In 1878 he established himself in New York City. Throughout his career, he held organist positions at several New York churches, including St. Agnes, All Saints', St. Vincent Ferrer, the Church of the Holy Name, and at the time of his death, the Church of the Holy Spirit in the Bronx.

== Compositions and publications ==
Marzo was a composer whose works included:
- Fifteen masses
- Four vespers
- Over forty songs for Catholic services
- Anthems and songs for Protestant churches
- Orchestral preludes
- Piano pieces
- Secular songs and duets
- Operettas and cantatas for children's voices

He compiled several collections including:
- Songs of Italy (1904)
- Neapolitan Songs (1905)
- Dance Songs of the Nations (1908)
- Fifty Christmas Carols of all Nations (1923)
- Children's Carols (1925)
- Sixty Carols of all Nations (1928)

His pedagogical works included The Art of Vocalization (18 volumes, 1906) and Preparatory Course to the Art of Vocalization (1908). His collected works were published in twenty volumes (1870–1917).

== Honors and recognition ==
Marzo received several prestigious honors:
- Knight of the Order of the Crown of Italy, conferred by King Umberto I in 1884
- Member of Royal Academy of St.
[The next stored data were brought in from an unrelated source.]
Lemma leads_show_datastores : leads bound_ok P show_datastores page_ok.
Proof.
  intros s [Hs Hb]. unfold show_datastores, get. rewrite (bind_run_silent _ _ s s s) by done.
  fold (stores_wanted s). destruct (datastores_component_ s) as [[i x]|] eqn:E; destruct (stores_wanted s) eqn:W; simpl.
  - split; [|constructor]. split; [by split|].
    change (notUndefNull (datastores_component_ s) = stores_wanted s). by rewrite E, W.
  - split; [|constructor]. split; [split; [by apply between_stores | done]|]. done.
  - split; [|by repeat constructor; intros ? [= <-]].
    split; [split; [by apply between_stores, between_stores | done]|]. done.
  - split; [|constructor]. split; [by split|].
    change (notUndefNull (datastores_component_ s) = stores_wanted s). by rewrite E, W.
Qed.

Lemma leads_detect_changes : leads between P detect_changes page_ok.
Proof. eapply leads_finally; [apply leads_bind_token | apply leads_show_datastores]. Qed.

Lemma safe_turn {A} (m : M A) : safe between P m -> safe page_ok P (finally m detect_changes).
Proof.
  intros Hm. apply (leads_finally page_ok between page_ok); [|apply leads_detect_changes].
  intros s [[Hs _] _]. by apply Hm.
Qed.

Lemma safe_first_turn : safe page_ok P (finally ngOnInit first_check).
Proof.
  apply (leads_finally page_ok bound_ok page_ok).
  { intros s [Hs _]. split; [done|]. repeat constructor; by intros ? [= <-]. }
  unfold first_check. eapply leads_finally; [|apply leads_show_datastores]. set (changes := Some _).
  intros s [Hs Hb]. unfold finally, in_nodes, in_pods, zoom. destruct Hs as [Hn Hp Hh Ho H1].
  pose proof (safe_node_reload _ _ Hn) as HN. pose proof (safe_pod_reload _ _ Hp) as HP.
  change (NodeTable.ngOnChanges changes) with NodeTable.reload.
  destruct (NodeTable.reload (node_component_ s)) as [[r1 y1] es1].
  cbn [pod_component_ set_node_component].
  change (PodTable.ngOnChanges changes) with PodTable.reload.
  destruct (PodTable.reload (pod_component_ s)) as [[r2 y2] es2]. simpl in *.
  destruct HN as [Hy1 He1], HP as [Hy2 He2]. split; [|by apply Forall_app; split; [apply P_node | apply P_pod]].
  split; [|done]. by split.
Qed.

Lemma safe_in_nodes_quiet f : (forall t x, has_node_token t x -> has_node_token t (f x)) ->
  safe between P (in_nodes (modify f)).
Proof. intros Hf. apply safe_in_nodes. intros t. apply safe_modify. by apply Hf. Qed.

Lemma safe_in_pods_quiet f : (forall t x, has_pod_token t x -> has_pod_token t (f x)) ->
  safe between P (in_pods (modify f)).
Proof. intros Hf. apply safe_in_pods. intros t. apply safe_modify. by apply Hf. Qed.

Lemma safe_page_turn l : safe page_ok P (react (K := health_page) l).
Proof.
  destruct l as [e|c a]; [|apply safe_turn, safe_page_answer].
  destruct e; simpl; [apply safe_first_turn|..]; apply safe_turn.
  - apply safe_interval_tick.
  - apply safe_tab_change.
  - apply safe_kit_row_click.
  - by apply safe_request.
  - apply safe_in_nodes. intros t. apply safe_emit. by intros ? [= <-].
  - by apply safe_in_nodes_quiet.
  - by apply safe_in_nodes_quiet.
  - apply safe_in_pods. intros t. apply safe_emit. by intros ? [= <-].
  - apply safe_in_pods. intros t. apply safe_emit. by intros ? [= <-].
  - by apply safe_in_pods_quiet.
  - by apply safe_in_pods_quiet.
  - apply safe_while_shown, safe_in_stores. intros. by apply between_stores.
  - apply safe_while_shown, safe_in_stores. intros. by apply between_stores.
Qed.

(** The interval's turn returns: every part it reads is shown. *)
Definition returns {S E} (m : handler S E unit) (s : S) : Prop := exists s' es, m s = (Ret tt, s', es).

Lemma node_reload_returns x : exists y es, NodeTable.reload x = (Ret tt, y, es).
Proof.
  unfold NodeTable.reload, NodeTable.get. rewrite (bind_run_silent _ _ x x x) by done.
  destruct (notUndefNull _); [by do 2 eexists|]. simpl. destruct (kit_is_silent _); by do 2 eexists.
Qed.

Lemma pod_reload_returns x : exists y es, PodTable.reload x = (Ret tt, y, es).
Proof.
  unfold PodTable.reload, PodTable.get. rewrite (bind_run_silent _ _ x x x) by done.
  destruct (kit_is_silent _); [|by do 2 eexists].
  destruct (pods_are_grouped [] x) as [[(p & ?%not_elem_of_nil & _) _]|(y & -> & _)]; [done|].
  by do 2 eexists.
Qed.

Lemma tick_returns s : page_ok s -> returns (on_event Tick) s.
Proof.
  intros [_ Hd]. unfold returns. simpl. unfold finally, interval_tick, get.
  rewrite (bind_run_silent _ _ s s s) by done.
  destruct (update_subscription_ (dashboard s)); cbn [when].
  2:{ unfold ret. destruct (detect_changes s) as [[? ?] ?]. by do 2 eexists. }
  fold (stores_wanted s).
  assert (Hstores : returns (when (stores_wanted s)
            (i <- deref (fst <$> datastores_component_ s) ;; in_stores i Datastores.reload)) s).
  { destruct (stores_wanted s); [|by do 2 eexists].
    destruct (datastores_component_ s) as [[i x]|] eqn:E; [|done].
    unfold returns. cbn [when]. rewrite (bind_run_silent _ _ s i s) by done.
    unfold in_stores, zoom. rewrite E. by do 2 eexists. }
  destruct Hstores as (s1 & es1 & H1). rewrite (bind_run _ _ _ _ _ _ H1).
  destruct (node_reload_returns (node_component_ s1)) as (y & es2 & H2).
  assert (H2' : in_nodes NodeTable.reload s1 = (Ret tt, set_node_component y s1, map_effect CNode <$> es2))
    by (unfold in_nodes, zoom; by rewrite H2).
  rewrite (bind_run _ _ _ _ _ _ H2'). set (s2 := set_node_component y s1).
  destruct (pod_reload_returns (pod_component_ s2)) as (z & es3 & H3).
  assert (H3' : in_pods PodTable.reload s2 = (Ret tt, set_pod_component z s2, map_effect CPod <$> es3))
    by (unfold in_pods, zoom; by rewrite H3).
  rewrite (bind_run _ _ _ _ _ _ H3'). simpl.
  destruct (detect_changes _) as [[? ?] ?]. by do 2 eexists.
Qed.

(** A turn that changes neither the selection nor the kit settings leaves the
    template as it is. *)
Lemma detect_idle s : page_ok s -> detect_changes s = (Ret tt, s, []).
Proof.
  intros [[_ Hb] Hd]. unfold detect_changes, finally, bind_token, show_datastores, get.
  rewrite !(bind_run_silent _ _ s s s) by done. rewrite Hb, bool_decide_eq_true_2 by done. simpl.
  rewrite (bind_run_silent _ _ s s s) by done. fold (stores_wanted s).
  destruct (datastores_component_ s), (stores_wanted s); done.
Qed.

Lemma page_ok_nodes s y : page_ok s -> has_node_token (snd <$> bound_token s) y -> page_ok (set_node_component y s).
Proof. intros [[[] ?] ?] ?. split; [split; [by split | done] | done]. Qed.

(** Selecting a kit requests nothing by itself. *)
Lemma kit_row_click_run row s :
  exists r d es, kit_row_click row s = (r, set_dashboard d s, es) /\ forall c, Subscribe c ∉ es.
Proof.
  assert (Hq : forall t, exists r d es, kit_select t s = (r, set_dashboard d s, es) /\ forall c, Subscribe c ∉ es).
  { intros [k|]; unfold kit_select, modify_page, modify, emit, bind, when; simpl;
      [destruct (default "" (token (snd k)) === "")|]; do 3 eexists; (split; [reflexivity|]);
      intros c Hc; repeat (apply elem_of_cons in Hc as [?|Hc]; [done|]); by apply not_elem_of_nil in Hc. }
  destruct row as [i|]; [|apply Hq]. unfold kit_row_click, get. rewrite (bind_run_silent _ _ s s s) by done.
  destruct (remote_dashboard_status (dashboard s) !! i); [apply Hq|].
  exists (Ret tt), (dashboard s), []. split; [by destruct s | intros c; apply not_elem_of_nil].
Qed.

Lemma show_datastores_run s :
  exists r v n es, show_datastores s = (r, set_datastores_component v n s, es) /\
    forall c, Subscribe (CNode c) ∉ es.
Proof.
  unfold show_datastores, get. rewrite (bind_run_silent _ _ s s s) by done.
  destruct (datastores_component_ s) as [x|] eqn:E; destruct (_ && _) eqn:W; simpl.
  - exists (Ret tt), (Some x), (datastores_made s), []. split; [by destruct s; simpl in *; subst|].
    intros c; apply not_elem_of_nil.
  - exists (Ret tt), None, (datastores_made s), []. split; [done|]. intros c; apply not_elem_of_nil.
  - do 4 eexists. split; [reflexivity|]. by intros c [?|?%not_elem_of_nil]%elem_of_cons.
  - exists (Ret tt), None, (datastores_made s), []. split; [by destruct s; simpl in *; subst|].
    intros c; apply not_elem_of_nil.
Qed.

Lemma node_input_expanded t changes x row :
  NodeTable.expanded_element x = Some row ->
  (modify (NodeTable.set_token t) ;;; NodeTable.ngOnChanges changes) x = (Ret tt, NodeTable.set_token t x, []).
Proof.
  intros Hx. rewrite (bind_run_silent _ _ x tt (NodeTable.set_token t x)) by done.
  unfold NodeTable.ngOnChanges, NodeTable.reload, NodeTable.get. destruct (token_changed changes); [|done].
  cbn [when]. set (y := NodeTable.set_token t x). rewrite (bind_run_silent _ _ y y y) by done.
  unfold y. cbn [NodeTable.expanded_element NodeTable.set_token NodeTable.with_all]. by rewrite Hx.
Qed.
(* ===== verification/KitPassword.v ===== *)
(** modules/tools/components/change-password-form: the password of the kit.

    As in MipSettings.v a key is an [input] event with the [keyup] that evaluates the
    fields again, and pasting makes the [input] event only.  The confirm dialog is
    modal: while it is open no key reaches the form. *)
From S2P Require Import Prelude Handler JsValue Runtime Data Api Validators Fields Passwords.

Definition PASSWORD_CONFIRM_DIALOG : ConfirmDialogMatDialogDataInterface :=
  {| title := "Kit password change";
     message := "Are you sure you want to change the Kits password?             Doing this will change the root password for all servers and sensors in the Kubernetes cluster.";
     option1 := CANCEL_DIALOG_OPTION; option2 := CONFIRM_DIALOG_OPTION; message_double_confirm := None |}.

(** services/tools.service.ts *)
Definition change_kit_password (kit_password : jsval) : service jsval SuccessMessageClass SuccessMessageClass :=
  Service POST "/api/tools/change-kit-password" kit_password "change kit passowrd" copied.

(** [root_password] and [re_password] *)
Abbreviation password_field := (pw_field unit).

Inductive call : Type :=
| CChangePassword (kit_password : jsval)
| DConfirm (data : ConfirmDialogMatDialogDataInterface).
Definition Ans (c : call) : Type :=
  match c with CChangePassword _ => answer SuccessMessageClass | DConfirm _ => option string end.
Inductive page : Type := OpenPasswordMessage.

Record ChangePasswordFormComponent := { change_kit_password_form_group : option (form password_field) }.
Abbreviation M := (handler ChangePasswordFormComponent (effect call page)).
Definition with_form g (s : ChangePasswordFormComponent) := {| change_kit_password_form_group := g |}.
Definition constructor : ChangePasswordFormComponent := {| change_kit_password_form_group := None |}.

Definition get : M ChangePasswordFormComponent := gets (fun s => s).
Definition the_form : M (form password_field) := s <- get ;; deref (change_kit_password_form_group s).
Definition on_form (op : form password_field -> outcome (form password_field)) : M unit :=
  g <- the_form ;; g' <- lift (op g) ;; modify (with_form (Some g')).

Definition initialize_change_kit_password_form_group_ : M unit :=
  g <- lift (new_group pw_rule (pw_names [tt]) (fun _ => raw_field (JStr ""))) ;; modify (with_form (Some g)).
Definition ngOnInit : M unit := initialize_change_kit_password_form_group_.
Definition open_password_rules_dialog : M unit := emit (Page OpenPasswordMessage).
Definition re_evaluate : M unit :=
  s <- get ;;
  when (notUndefNull (change_kit_password_form_group s)) (on_form (each (updateValueAndValidity pw_rule) (evaluated [tt]))).

(** A builder's message is a function; the validators of this form have texts. *)
Definition get_error_message (f : field) : string :=
  match fc_errors f with
  | Some (PatternError _ (Text m)) | Some (ErrorObject (Text m)) | Some (PasswordError _ m) => m
  | _ => ""
  end.

Definition update_button_click : M unit := emit (Subscribe (DConfirm PASSWORD_CONFIRM_DIALOG)).
(** [getRawValue()] without [re_password]. *)
Definition api_change_kit_password_ : M unit :=
  g <- the_form ;; emit (Subscribe (CChangePassword (JObj [("root_password", fc_value (g (Pw tt)))]))).
Definition update_closed (response : option string) : M unit := when (response ?=== CONFIRM_DIALOG_OPTION) api_change_kit_password_.
Definition api_change_kit_password_answer (a : answer SuccessMessageClass) : M unit :=
  match a with
  | Next response => displaySnackBar (success_message response) (Some MAT_SNACKBAR_CONFIGURATION_60000_DUR)
  | Error e => on_error_message "changing kit password" e
  end.

Inductive event : Type :=
| NgOnInit
| Keys (k : password_field) (t : string)
| Paste (k : password_field) (t : string)
| Blur (k : password_field)
| SubmitClick
| PasswordInfoClick.

Definition update_enabled (s : ChangePasswordFormComponent) : bool :=
  match change_kit_password_form_group s with
  | Some g => group_valid (pw_names [tt]) g && group_touched (pw_names [tt]) g
  | None => false
  end.
Definition on_event (e : event) : M unit :=
  match e with
  | NgOnInit => ngOnInit
  | Keys k t => on_form (type_in pw_rule k (JStr t)) ;;; re_evaluate
  | Paste k t => on_form (type_in pw_rule k (JStr t))
  | Blur k => on_form (fun g => Ret (markAsTouched k g))
  | SubmitClick => s <- get ;; when (update_enabled s) update_button_click
  | PasswordInfoClick => open_password_rules_dialog
  end.
Definition on_answer (c : call) : Ans c -> M unit :=
  match c with CChangePassword _ => api_change_kit_password_answer | DConfirm _ => update_closed end.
Cecilia, Rome (1894)
- Knight of the Order of St. Sylvester, conferred by Pope Benedict XV in 1914

During World War I, he was recognized by the King of Italy for "maintaining the musical standards in this country and Italy for his aid in war relief work". On November 7, 1917, he was honored with a banquet at the Waldorf-Astoria Hotel commemorating his fifty years of musical activity in the United States.

== Personal life ==
In 1882 Marzo married Clara L. Philbin, daughter of Eugene A. Philbin and sister of New York Supreme court Justice Eugene Ambrose Philbin. The couple had four children: Clarence Philbin, Alberto Steven (1885–1983), Maria Josephine, and Rita Elise.

From 1901 until the late 1920s, the family resided at 139 West 87th Street in Manhattan, in a Queen Anne/Romanesque Revival style house. The Marzos were members of the Verdi Club, the only musical organization in the United States dedicated specifically to the works of Giuseppe Verdi.

Marzo died on June 7, 1929, at his home at 1875 University Avenue in the Bronx, New York, at the age of 77.